Historical population
| Census | Pop. | Note | %± |
| 1950 | 294 |  | — |
| 1960 | 101 |  | −65.6% |
| 1970 | 119 |  | 17.8% |
| 1980 | 182 |  | 52.9% |
| 1990 | 203 |  | 11.5% |
| 2000 | 166 |  | −18.2% |
| 2010 | 123 |  | −25.9% |
| 2020 | 123 |  | 0.0% |
U.S. Decennial Census 2020 Census

===2010 census===
As of the census of 2010, there were 123 people, 3 households, and 6 families residing in the city. The population density was 5 PD/sqmi. There were 132 housing units at an average density of 733.3 /sqmi. The racial makeup of the city was 99.2% White and 0.8% Native American. Hispanic or Latino of any race were 0.8% of the population.

There were 63 households, of which 7.9% had children under the age of 18 living with them, 52.4% were married couples living together, 3.2% had a female householder with no husband present, 1.6% had a male householder with no wife present, and 42.9% were non-families. 33.3% of all households were made up of individuals, and 17.4% had someone living alone who was 65 years of age or older. The average household size was 1.95 and the average family size was 2.36.

The median age in the city was 58.3 years. 10.6% of residents were under the age of 18; 3.9% were between the ages of 18 and 24; 10.5% were from 25 to 44; 37.4% were from 45 to 64; and 37.4% were 65 years of age or older. The gender makeup of the city was 51.2% male and 48.8% female.

===2000 census===
As of the census of 2000, there were 166 people, 72 households, and 51 families residing in the town. The population density was 951.5 PD/sqmi. There were 117 housing units at an average density of 670.6 /sqmi. The racial makeup of the city was 87.35% White, 3.61% Native American, and 9.04% from two or more races.

There were 72 households, out of which 25.0% had children under the age of 18 living with them, 62.5% were married couples living together, 4.2% had a female householder with no husband present, and 27.8% were non-families. 26.4% of all households were made up of individuals, and 11.1% had someone living alone who was 65 years of age or older.
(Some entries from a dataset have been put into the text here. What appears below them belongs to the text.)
(* ===== verification/Icmp.v ===== *)
(** ICMP: [src/lwip-2.2.1/src/core/ipv4/icmp.c].

    Configuration: no answers to broadcast or multicast pings, checksums
    computed and checked, and a received echo request is moved to a new pbuf
    when it has no room for the headers of the answer. *)
From S2P Require Import Prelude Memp Pbuf Chksum Ip4Addr Ethernet Etharp Ip.

(** ** prot/icmp.h, icmp.h, opt.h *)

Definition ICMP_ER : Z := 0.
Definition ICMP_DUR : Z := 3.
Definition ICMP_ECHO : Z := 8.
Definition ICMP_TE : Z := 11.
Definition ICMP_DUR_PROTO : Z := 2.
Definition ICMP_DUR_PORT : Z := 3.
Definition ICMP_TE_FRAG : Z := 1.
Definition ICMP_TTL : Z := IP_DEFAULT_TTL.
Definition ICMP_DEST_UNREACH_DATASIZE : Z := 8.
Definition SIZEOF_ICMP_HDR : Z := 8.
Definition SIZEOF_ICMP_ECHO_HDR : Z := 8.

Section Icmp.
Context `{W : Wire} `{CF : !CustomFree} `{BU : !Build}.
Context (odd_at : option ptr -> bool) (ip4_frag : loc -> nat -> Z -> M eth Z).

(** ** Messages about a packet *)

Definition icmp_send_response (p : loc) (type code : Z) : M eth unit :=
  b ← on_pbuf (getp p);
  let response_pkt_len := IP_HLEN + ICMP_DEST_UNREACH_DATASIZE in
  let response_pkt_len := if tot_len b <? response_pkt_len then tot_len b else response_pkt_len in
  q ← on_pbuf (pbuf_alloc PBUF_IP (SIZEOF_ICMP_HDR + response_pkt_len) PBUF_RAM);
  match q with
  | None => mret tt
  | Some q =>
    let iphdr := payload b in
    bq ← on_pbuf (getp q);
    let icmphdr := payload bq in
    store_field icmphdr 0 [type];;
    store_field icmphdr 1 [code];;
    store_field icmphdr 4 (bytes32 0);;
    on_pbuf (pbuf_copy_partial_pbuf (Some q) (Some p) response_pkt_len SIZEOF_ICMP_HDR);;
    iphdr_src ← load32_at iphdr 12;
    netif ← ip4_route iphdr_src;
    match netif with
    | Some netif =>
      store_field icmphdr 2 (bytes16 0);;
      bq ← on_pbuf (getp q);
      data ← read_field icmphdr 0 (len bq);
      store_field icmphdr 2 (bytes16 (inet_chksum (odd_at icmphdr) data));;
      ip4_output_if ip4_frag q None (Some iphdr_src) ICMP_TTL 0 IP_PROTO_ICMP netif;;
      mret tt
    | None => mret tt
    end;;
    on_pbuf (pbuf_free (Some q));;
    mret tt
  end.

Definition icmp_dest_unreach (p : loc) (t : Z) : M eth unit := icmp_send_response p ICMP_DUR t.
Definition icmp_time_exceeded (p : loc) (t : Z) : M eth unit := icmp_send_response p ICMP_TE t.

(** ** Input *)

(** [goto lenerr] and [goto icmperr], and the end of [icmp_input]. *)
Definition icmp_done (p : loc) : M eth unit := on_pbuf (pbuf_free (Some p));; mret tt.

(** The packet with room for the headers in front: itself, or a copy;
    [None] is [goto icmperr]. *)
Definition icmp_make_room (p : loc) (iphdr_in : option ptr) (hlen : Z) : M eth (option loc) :=
  r ← on_pbuf (pbuf_add_header (Some p) (hlen + PBUF_LINK_HLEN + PBUF_LINK_ENCAPSULATION_HLEN));
  if negb (r =? 0) then
    b ← on_pbuf (getp p);
    let alloc_len := u16 (tot_len b + hlen) in
    if alloc_len <? tot_len b then mret None
    else
      r ← on_pbuf (pbuf_alloc PBUF_LINK alloc_len PBUF_RAM);
      match r with
      | None => mret None
      | Some r =>
        br ← on_pbuf (getp r);
        if len br <? hlen + SIZEOF_ICMP_ECHO_HDR then on_pbuf (pbuf_free (Some r));; mret None
        else
          hdr ← read_field iphdr_in 0 hlen;
          store_field (payload br) 0 hdr;;
          e ← on_pbuf (pbuf_remove_header (Some r) hlen);
          if negb (e =? 0) then on_pbuf (pbuf_free (Some r));; mret None
          else
            e ← on_pbuf (pbuf_copy (Some r) (Some p));
            if negb (e =? ERR_OK) then on_pbuf (pbuf_free (Some r));; mret None
            else on_pbuf (pbuf_free (Some p));; mret (Some r)
      end
  else
    r ← on_pbuf (pbuf_remove_header (Some p) (hlen + PBUF_LINK_HLEN + PBUF_LINK_ENCAPSULATION_HLEN));
    mret (if negb (r =? 0) then None else Some p).

(** The checksum of the reply: the type has changed from ICMP_ECHO to ICMP_ER. *)
Definition icmp_adjust_chksum (chksum : Z) : Z :=
  if PP_HTONS (0xffff - Z.shiftl ICMP_ECHO 8) <? chksum then u16 (chksum + PP_HTONS (u16 (Z.shiftl ICMP_ECHO 8)) + 1)
  else u16 (chksum + PP_HTONS (Z.shiftl ICMP_ECHO 8)).

(** The answer, written over the request. *)
Definition icmp_echo_reply (p : loc) (src hlen : Z) (inp : nat) : M eth unit :=
  b ← on_pbuf (getp p);
  let iecho := payload b in
  r ← on_pbuf (pbuf_add_header (Some p) hlen);
  if negb (r =? 0) then mret tt
  else
    b ← on_pbuf (getp p);
    let iphdr := payload b in
    store_field iphdr 12 (bytes32 src);;
    to ← ip4_current_src_addr;
    store_field iphdr 16 (bytes32 to);;
    store_field iecho 0 [ICMP_ER];;
    on_pbuf (setp p (set_if_idx NETIF_NO_INDEX));;
    chksum ← load16_at iecho 2;
    store_field iecho 2 (bytes16 (icmp_adjust_chksum chksum));;
    store_field iphdr 8 [ICMP_TTL];;
    store_field iphdr 10 (bytes16 0);;
    hdr ← read_field iphdr 0 hlen;
    store_field iphdr 10 (bytes16 (inet_chksum (odd_at iphdr) hdr));;
    ip4_output_if ip4_frag p (Some src) None ICMP_TTL 0 IP_PROTO_ICMP inp;;
    mret tt.

Definition icmp_input (p : loc) (inp : nat) : M eth unit :=
  iphdr_in ← ip_var (fun v => current_ip4_header (ip_data v));
  v_hl ← load8 iphdr_in 0;
  let hlen := IPH_HL_BYTES v_hl in
  b ← on_pbuf (getp p);
  if (hlen <? IP_HLEN) || (len b <? 2 * 2) then icmp_done p
  else
    type ← load8 (payload b) 0;
    if type =? ICMP_ECHO then
      src ← ip4_current_dest_addr;
      current ← ip_var (fun v => current_netif (ip_data v));
      if ip4_addr_ismulticast src then icmp_done p
      else
        c ← deref NullDeref current;
        n ← the_netif c;
        if ip4_addr_isbroadcast src n then icmp_done p
        else if tot_len b <? SIZEOF_ICMP_ECHO_HDR then icmp_done p
        else
          ck ← on_pbuf (inet_chksum_pbuf odd_at (Some p));
          if negb (ck =? 0) then icmp_done p
          else
            p' ← icmp_make_room p iphdr_in hlen;
            match p' with
            | None => icmp_done p
            | Some p' => icmp_echo_reply p' src hlen inp;; icmp_done p'
            end
    else icmp_done p.
End Icmp.
(** ** Fragments *)

(** The search for the place of a new fragment: [None] is the return with
    IP_REASS_VALIDATE_PBUF_DROPPED; else [q], [iprh_prev] and [valid]. *)
Definition place_body (ipr new_p : loc) (iprh : option ptr) (x : option loc * option (option ptr) * bool) :
    M eth ((option loc * option (option ptr) * bool) + option (option loc * option (option ptr) * bool)) :=
  let '(q, iprh_prev, valid) := x in
  match q with
  | None => mret (inr (Some (q, iprh_prev, valid)))
  | Some ql =>
    iprh_tmp ← iprh_of ql;
    start ← iprh_start iprh;
    end_ ← iprh_end iprh;
    tmp_start ← iprh_start iprh_tmp;
    tmp_end ← iprh_end iprh_tmp;
    if start <? tmp_start then
      set_iprh_next iprh q;;
      match iprh_prev with
      | Some prev =>
        prev_end ← iprh_end prev;
        if (start <? prev_end) || (tmp_start <? end_) then mret (inr None)
        else
          set_iprh_next prev (Some new_p);;
          mret (inr (Some (q, iprh_prev, valid && (prev_end =? start))))
      | None =>
        if tmp_start <? end_ then mret (inr None)
        else
          set_rd ipr (set_rd_p (Some new_p));;
          mret (inr (Some (q, iprh_prev, valid)))
      end
    else if start =? tmp_start then mret (inr None)
    else if start <? tmp_end then mret (inr None)
    else
      valid ← match iprh_prev with
        | Some prev => prev_end ← iprh_end prev; mret (valid && (prev_end =? tmp_start))
        | None => mret valid
        end;
      q ← iprh_next iprh_tmp;
      mret (inl (q, Some iprh_tmp, valid))
  end.
(* ===== verification/Frag.v ===== *)
(** The fragmentation of packets that are too long for an interface:
    [ip4_frag] of [src/lwip-2.2.1/src/core/ipv4/ip4_frag.c].

    Configuration: [LWIP_NETIF_TX_SINGLE_PBUF] is off, so a fragment is a pbuf
    from the heap with the header and behind it pbufs that refer to the bytes
    of the packet, one for each pbuf of the packet that the fragment has bytes
    of. *)
From S2P Require Import Prelude Memp Pbuf Chksum Ip4Addr Ethernet Etharp Ip.

(** ** The pbufs that refer to the packet *)

Section Custom.
Context `{HeapOps}.

Definition ip_frag_alloc_pbuf_custom_ref : M mem (option loc) := memp_malloc_at MEMP_FRAG_PBUF.
Definition ip_frag_free_pbuf_custom_ref (p : loc) : M mem unit := memp_free_at MEMP_FRAG_PBUF p.

(** [free] is [pbuf_free]. *)
Definition ipfrag_free_pbuf_custom (free : option loc -> M mem Z) (p : loc) : M mem unit :=
  o ← gets (fun m => originals m !! p);
  original ← deref BadPointer o;
  match original with
  | Some q => free (Some q);; mret tt
  | None => mret tt
  end;;
  ip_frag_free_pbuf_custom_ref p.

(** [custom_free_function] of every custom pbuf of this program. It calls
    [pbuf_free], which calls it; [depth] bounds how deep. *)
Fixpoint frag_custom_free (depth : nat) : CustomFree :=
  fun p => match depth with
  | O => halt OutOfFuel
  | S depth => ipfrag_free_pbuf_custom (@pbuf_free _ (frag_custom_free depth)) p
  end.
End Custom.

(** ** Fragmentation *)

Section Frag.
Context `{W : Wire} `{CF : !CustomFree} `{BU : !Build}.
Context (odd_at : option ptr -> bool).

(** [while (left_to_copy)]: [p], [poff], [left_to_copy] and [newpbuflen]. The
    result is [p], [poff] and [newpbuflen], or [None] for [goto memerr]. *)
Definition frag_copy_body (rambuf : loc) (x : option loc * Z * Z * Z) :
    M mem ((option loc * Z * Z * Z) + option (option loc * Z * Z)) :=
  let '(p, poff, left_to_copy, newpbuflen) := x in
  if left_to_copy =? 0 then mret (inr (Some (p, poff, newpbuflen)))
  else
    q ← deref NullDeref p;
    b ← getp q;
    let plen := u16 (len b - poff) in
    let newpbuflen := Z.min left_to_copy plen in
    if newpbuflen =? 0 then mret (inl (next b, 0, left_to_copy, newpbuflen))
    else
      pcr ← ip_frag_alloc_pbuf_custom_ref;
      match pcr with
      | None => pbuf_free (Some rambuf);; mret (inr None)
      | Some pcr =>
        newpbuf ← pbuf_alloced_custom PBUF_RAW newpbuflen PBUF_REF pcr
                    ((fun a : ptr => (a.1, a.2 + poff)) <$> payload b) newpbuflen;
        match newpbuf with
        | None => ip_frag_free_pbuf_custom_ref pcr;; pbuf_free (Some rambuf);; mret (inr None)
        | Some newpbuf =>
          pbuf_ref p;;
          modify (fun m => set_originals (<[pcr := p]> (originals m)) m);;
          pbuf_cat (Some rambuf) (Some newpbuf);;
          let left_to_copy := u16 (left_to_copy - newpbuflen) in
          if left_to_copy =? 0 then mret (inl (p, poff, left_to_copy, newpbuflen))
          else b ← getp q; mret (inl (next b, 0, left_to_copy, newpbuflen))
        end
      end.

(** How often the loop can go round: once for each pbuf of the packet, and
    once more to end. *)
Definition frag_copy (rambuf : loc) (p : option loc) (poff fragsize newpbuflen : Z) : M mem (option (option loc * Z * Z)) :=
  fuel ← chain_fuel;
  iter (S fuel) (frag_copy_body rambuf) (p, poff, fragsize, newpbuflen).

(** The header of the packet is copied in; the result is its address. *)
Definition frag_begin (rambuf : loc) (original_iphdr : option ptr) : M eth (option ptr) :=
  r ← on_pbuf (getp rambuf);
  let iphdr := payload r in
  hdr ← read_field original_iphdr 0 IP_HLEN;
  store_field iphdr 0 hdr;;
  mret iphdr.

(** The header of the fragment; [iphdr] is its address. *)
Definition frag_fill_header (iphdr : option ptr) (tmp fragsize : Z) : M eth unit :=
  store_field iphdr 6 (bytes16 (lwip_htons tmp));;
  store_field iphdr 2 (bytes16 (lwip_htons (u16 (fragsize + IP_HLEN))));;
  store_field iphdr 10 (bytes16 0);;
  hdr ← read_field iphdr 0 IP_HLEN;
  store_field iphdr 10 (bytes16 (inet_chksum (odd_at iphdr) hdr)).

(** [while (left)]: [p], [poff], [left], [ofo] and [newpbuflen]. *)
Definition frag_body (netif : nat) (dest : Z) (original_iphdr : option ptr) (nfb : Z) (mf_set : bool)
    (x : option loc * Z * Z * Z * Z) : M eth ((option loc * Z * Z * Z * Z) + Z) :=
  let '(p, poff, left_, ofo, newpbuflen) := x in
  if left_ =? 0 then mret (inr ERR_OK)
  else
    let fragsize := Z.min left_ (u16 (nfb * 8)) in
    rambuf ← on_pbuf (pbuf_alloc PBUF_LINK IP_HLEN PBUF_RAM);
    match rambuf with
    | None => mret (inr ERR_MEM)
    | Some rambuf =>
      iphdr ← frag_begin rambuf original_iphdr;
      copied ← on_pbuf (frag_copy rambuf p poff fragsize newpbuflen);
      match copied with
      | None => mret (inr ERR_MEM)
      | Some (p, poff, newpbuflen) =>
        let poff := u16 (poff + newpbuflen) in
        mtu ← ip_var (fun v => netif_mtu v netif);
        let last := left_ <=? mtu - IP_HLEN in
        let tmp := Z.land IP_OFFMASK ofo in
        let tmp := if negb last || mf_set then Z.lor tmp IP_MF else tmp in
        frag_fill_header iphdr tmp fragsize;;
        netif_output netif rambuf dest;;
        on_pbuf (pbuf_free (Some rambuf));;
        mret (inl (p, poff, u16 (left_ - fragsize), u16 (ofo + nfb), newpbuflen))
      end
    end.

(** The loop goes round once for every fragment, and [left] gets smaller; with
    an interface that takes no data (an mtu below 28) it would not. *)
Definition ip4_frag (p : loc) (netif : nat) (dest : Z) : M eth Z :=
  mtu ← ip_var (fun v => netif_mtu v netif);
  let nfb := u16 (Z.quot (mtu - IP_HLEN) 8) in
  b ← on_pbuf (getp p);
  let original_iphdr := payload b in
  v_hl ← load8 original_iphdr 0;
  if negb (IPH_HL_BYTES v_hl =? IP_HLEN) then mret ERR_VAL
  else if len b <? IP_HLEN then mret ERR_VAL
  else
    offset ← load16_at original_iphdr 6;
    let tmp := lwip_ntohs offset in
    let ofo := Z.land tmp IP_OFFMASK in
    let mf_set := has tmp IP_MF in
    let left_ := u16 (tot_len b - IP_HLEN) in
    iter (S (Z.to_nat left_)) (frag_body netif dest original_iphdr nfb mf_set) (Some p, IP_HLEN, left_, ofo, 0).
End Frag.
(* ===== verification/IcmpFacts.v ===== *)
(** ICMP: the answer to an echo request. *)
From stdpp Require Import functions.
From S2P Require Import Prelude Memp Pbuf PbufFacts PbufUpdate PbufAlloc PbufChain PbufRam Chksum ChksumFacts Ip4Addr.
From S2P Require Import Ethernet Etharp EtharpTable EtharpInv EtharpSend EtharpReply EtharpOutput Ip IpFacts Icmp.

(** ** The message *)

(** An echo message: type, code, checksum, and the rest. *)
Definition echo_message (type code chksum : Z) (rest : list Z) : list Z := [type; code] ++ bytes16 chksum ++ rest.

(** The checksum after the change of the type: the sum of the words is the same
    modulo 65535, and not zero. *)
Lemma adjust_carry code ck R : byte code -> 0 <= ck < 65536 -> 0 <= R < 65536 ->
  carry_add (load16 ICMP_ECHO code) (carry_add ck R) = 0xffff ->
  0 <= icmp_adjust_chksum ck < 65536 /\
  carry_add (load16 ICMP_ER code) (carry_add (icmp_adjust_chksum ck) R) = 0xffff.
Proof.
  intros Hc Hck HR. unfold icmp_adjust_chksum. change (PP_HTONS (0xffff - Z.shiftl ICMP_ECHO 8)) with 0xfff7.
  change (PP_HTONS (u16 (Z.shiftl ICMP_ECHO 8))) with 8. change (PP_HTONS (Z.shiftl ICMP_ECHO 8)) with 8.
  unfold carry_add, load16, byte, ICMP_ECHO, ICMP_ER, u16 in *. change (2 ^ 16) with 65536.
  destruct (Z.ltb_spec 65527 ck).
  - assert ((ck + 8 + 1) mod 65536 = ck + 9 - 65536) as -> by (Z.div_mod_to_equations; lia).
    repeat case_match; rewrite ?Z.ltb_lt, ?Z.ltb_ge in *; lia.
  - rewrite (Z.mod_small (ck + 8)) by lia. repeat case_match; rewrite ?Z.ltb_lt, ?Z.ltb_ge in *; lia.
Qed.

Lemma rfc1071_message type code ck rest : 0 <= ck < 65536 ->
  rfc1071 (echo_message type code ck rest) = carry_add (load16 type code) (carry_add ck (rfc1071 rest)).
Proof.
  intros Hck. unfold echo_message, bytes16. cbn [app rfc1071]. do 2 f_equal. unfold load16. Z.div_mod_to_equations. lia.
Qed.

(** A message whose checksum is right, and its answer. *)
Definition good_message (msg : list Z) : Prop := Forall byte msg /\ rfc1071 msg = 0xffff.

Lemma good_reply code ck rest : 0 <= ck < 65536 -> good_message (echo_message ICMP_ECHO code ck rest) ->
  0 <= icmp_adjust_chksum ck < 65536 /\ good_message (echo_message ICMP_ER code (icmp_adjust_chksum ck) rest).
Proof.
  intros Hck [Hb Hr]. rewrite rfc1071_message in Hr by done. pose proof Hb as Hb'.
  unfold echo_message in Hb'. rewrite !Forall_app, !Forall_cons in Hb'. destruct Hb' as ((_ & Hc & _) & _ & Hrest).
  destruct (stands_rfc1071 rest Hrest) as [HR _]. destruct (adjust_carry code ck (rfc1071 rest) Hc Hck HR Hr) as [A1 A2].
  split; [done|]. split; [|by rewrite rfc1071_message].
  unfold echo_message. rewrite !Forall_app, !Forall_cons. split_and!; [done|done|constructor|apply bytes16_bytes|done].
Qed.

(** ** Pointers into the same block *)

(** [y] points [k] bytes behind [x]. *)
Definition ahead (k : Z) (x y : option ptr) : Prop := y = (fun p : ptr => (p.1, p.2 + k)) <$> x.

Lemma write_at_ahead `{HeapOps} k x y off bs : ahead k x y -> write_at y off bs = write_at x (k + off) bs.
Proof.
  intros ->. unfold write_at. case_match; [done|]. destruct x as [[l o]|]; [|done].
  unfold deref, mbind, M_bind, mret, M_ret. cbn. by rewrite Z.add_assoc.
Qed.

Lemma read_at_ahead `{HeapOps} k x y off n : ahead k x y -> read_at y off n = read_at x (k + off) n.
Proof.
  intros ->. unfold read_at. case_match; [done|]. destruct x as [[l o]|]; [|done].
  unfold deref, mbind, M_bind, mret, M_ret. cbn. by rewrite Z.add_assoc.
Qed.

(** The bytes of an echo request, with its IP header, turned into the answer. *)
Lemma splice_reply tos len id off ttl ck src dst code ck0 ck1 rest ck' hck :
  length ck = 2%nat -> length ck' = 2%nat -> length hck = 2%nat ->
  splice 10 hck (splice 10 [0; 0] (splice 8 [ICMP_TTL] (splice 22 ck' (splice 20 [ICMP_ER] (splice 16 (bytes32 src) (splice 12 (bytes32 dst)
    (header_fields tos len id off ttl IP_PROTO_ICMP ck src dst ++ [ICMP_ECHO; code; ck0; ck1] ++ rest))))))) =
  header_fields tos len id off ICMP_TTL IP_PROTO_ICMP hck dst src ++ [ICMP_ER; code] ++ ck' ++ rest.
Proof.
  intros L1 L2 L3. do 2 list_cons ck. list_nil ck. do 2 list_cons ck'. list_nil ck'. do 2 list_cons hck. list_nil hck.
  unfold splice, be16, bytes32, header_fields. cbn [length Nat.add take drop app]. reflexivity.
Qed.

Lemma splice_reply0 tos len id off ttl ck src dst code ck0 ck1 rest ck' :
  length ck = 2%nat -> length ck' = 2%nat ->
  splice 10 [0; 0] (splice 8 [ICMP_TTL] (splice 22 ck' (splice 20 [ICMP_ER] (splice 16 (bytes32 src) (splice 12 (bytes32 dst)
    (header_fields tos len id off ttl IP_PROTO_ICMP ck src dst ++ [ICMP_ECHO; code; ck0; ck1] ++ rest)))))) =
  header_fields tos len id off ICMP_TTL IP_PROTO_ICMP [0; 0] dst src ++ [ICMP_ER; code] ++ ck' ++ rest.
Proof.
  intros L1 L2. do 2 list_cons ck. list_nil ck. do 2 list_cons ck'. list_nil ck'.
  unfold splice, be16, bytes32, header_fields. cbn [length Nat.add take drop app]. reflexivity.
Qed.

Lemma loaded_chksum tos len id off ttl ck src dst code ick rest : length ck = 2%nat -> 0 <= ick < 65536 ->
  load_word16 (take 2 (drop 22 (splice 20 [ICMP_ER] (splice 16 (bytes32 src) (splice 12 (bytes32 dst)
    (header_fields tos len id off ttl IP_PROTO_ICMP ck src dst ++ echo_message ICMP_ECHO code ick rest)))))) = ick.
Proof. intros L Hi. do 2 list_cons ck. list_nil ck. exact (load_bytes16 ick Hi). Qed.

Lemma take_header tos len id off ttl proto ck src dst rest : length ck = 2%nat ->
  take 20 (header_fields tos len id off ttl proto ck src dst ++ rest) = header_fields tos len id off ttl proto ck src dst.
Proof. intros L. do 2 list_cons ck. by list_nil ck. Qed.

Lemma splice_chksum tos len id off ttl proto hck src dst rest : length hck = 2%nat ->
  splice 10 hck (header_fields tos len id off ttl proto [0; 0] src dst ++ rest) =
  header_fields tos len id off ttl proto hck src dst ++ rest.
Proof. intros L. do 2 list_cons hck. by list_nil hck. Qed.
The average household size was 2.31 and the average family size was 2.75.

In the city, the population was spread out, with 22.3% under the age of 18, 6.0% from 18 to 24, 24.7% from 25 to 44, 30.7% from 45 to 64, and 16.3% who were 65 years of age or older. The median age was 42 years. For every 100 females, there were 100.0 males. For every 100 females age 18 and over, there were 101.6 males.

The median income for a household in the city was $36,563, and the median income for a family was $37,750. Males had a median income of $36,250 versus $18,750 for females. The per capita income for the city was $16,077. About 8.8% of families and 9.0% of the population were below the poverty line, including 13.9% of those under the age of eighteen and 7.1% of those 65 or over.

==Education==
It is in Underwood School District 8.

At one time the Pick City Sitka School provided educational services. That school merged into the Riverdale School District 89 school, for Riverdale. In 1992, elementary school students went to school in Riverdale. Middle and high school students in the Pick City area north of Highway 1806 were assigned to Underwood schools. Students south of Highway 1806 had Underwood, Hazen, and Stanton as choices. There was a movement to have Pick City join the Hazen school district. The Riverdale elementary school closed in 1994.